(PROVIDED ENTRIES begins)

Local Open Scope Z_scope.
Local Open Scope squib_scope.

(** ** Resources *)

Definition INITRD_FALLBACK_OFFSET : Z := 0x10000000.

Inductive KernelSource := KernelPath (p : list Z).
Inductive InitrdSource := InitrdPath (p : list Z).

Record VmResources := mkResources {
  vr_vcpu_count : Z;
  vr_mem_size_mib : Z;
  vr_kernel : KernelSource;
  vr_initrd : option InitrdSource;
  vr_boot_args : list Z;
  vr_root_partuuid : option (list Z);
  vr_virtio_devices : list VirtioSlot
}.

Definition mem_size_bytes (r : VmResources) : Z := saturating_mul 64 (vr_mem_size_mib r) (1024 * 1024).

(** ** Boot registers *)

Definition BOOT_PSTATE : Z := 0x3C5.

Record BootRegs := mkBootRegs { br_kernel_load_addr : Z; br_fdt_addr : Z; br_pstate : Z }.

Definition BootRegs_new (kernel_load_addr fdt_addr : Z) : BootRegs :=
  mkBootRegs kernel_load_addr fdt_addr BOOT_PSTATE.

(** ** The hypervisor *)

(** [applevisor::error::HypervisorError], known by its code. *)
Record HypervisorError := mkHvError { hv_code : Z }.

Record GicSizes := mkGicSizes { gs_distributor : Z; gs_redistributor_per_vcpu : Z }.

(** The calls on [GicConfig], [VirtualMachineStaticInstance] and [Memory]. *)
Class AppleVisor (M : Type) := {
  av_distributor_size : result HypervisorError Z;
  av_redistributor_size : result HypervisorError Z;
  av_set_distributor_base : Z -> result HypervisorError unit;
  av_set_redistributor_base : Z -> result HypervisorError unit;
  av_set_msi_region_base : Z -> result HypervisorError unit;
  av_spi_interrupt_range : result HypervisorError (Z * Z);
  av_set_msi_interrupt_range : Z -> Z -> result HypervisorError unit;
  av_init_with_gic : result HypervisorError unit;
  av_get_gic : bool;
  av_memory_create : Z -> result HypervisorError M;
  av_memory_map : M -> Z -> result HypervisorError M
}.

Inductive InitError :=
  | InitHvf (e : HypervisorError)
  | InitNoGic
  | InitLayoutOverlap (vcpu_count live_gicr_end boundary : Z)
  | InitNoRegion (slot_index : Z)
  | InitEscapes (len offset size : Z)
  | InitMemory (e : Error).

Definition MSI_INTID_RESERVE : Z := 64.

(** [HvfVm]: the mapped regions, in order. *)
Record HvfVm (M : Type) := mkHvfVm { hv_mappings : list M; hv_vcpu_count : Z }.
Arguments mkHvfVm {M}.
Arguments hv_mappings {M}.
Arguments hv_vcpu_count {M}.

Record MappedRegion := mkMapped { md_guest_base : Z; md_size : Z; md_slot_index : nat }.

Section hv.
Context {M : Type} `{!GuestMemory M, !AppleVisor M}.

(PROVIDED ENTRIES ends)

**DIRECTIONS**
Among the records above, only the lines between the line holding "av_distributor_size : result" and the line holding "av_set_msi_interrupt_range : Z", inclusive, are to be output, exactly as written.

**REPLY**
  av_distributor_size : result HypervisorError Z;
  av_redistributor_size : result HypervisorError Z;
  av_set_distributor_base : Z -> result HypervisorError unit;
  av_set_redistributor_base : Z -> result HypervisorError unit;
  av_set_msi_region_base : Z -> result HypervisorError unit;
  av_spi_interrupt_range : result HypervisorError (Z * Z);
  av_set_msi_interrupt_range : Z -> Z -> result HypervisorError unit;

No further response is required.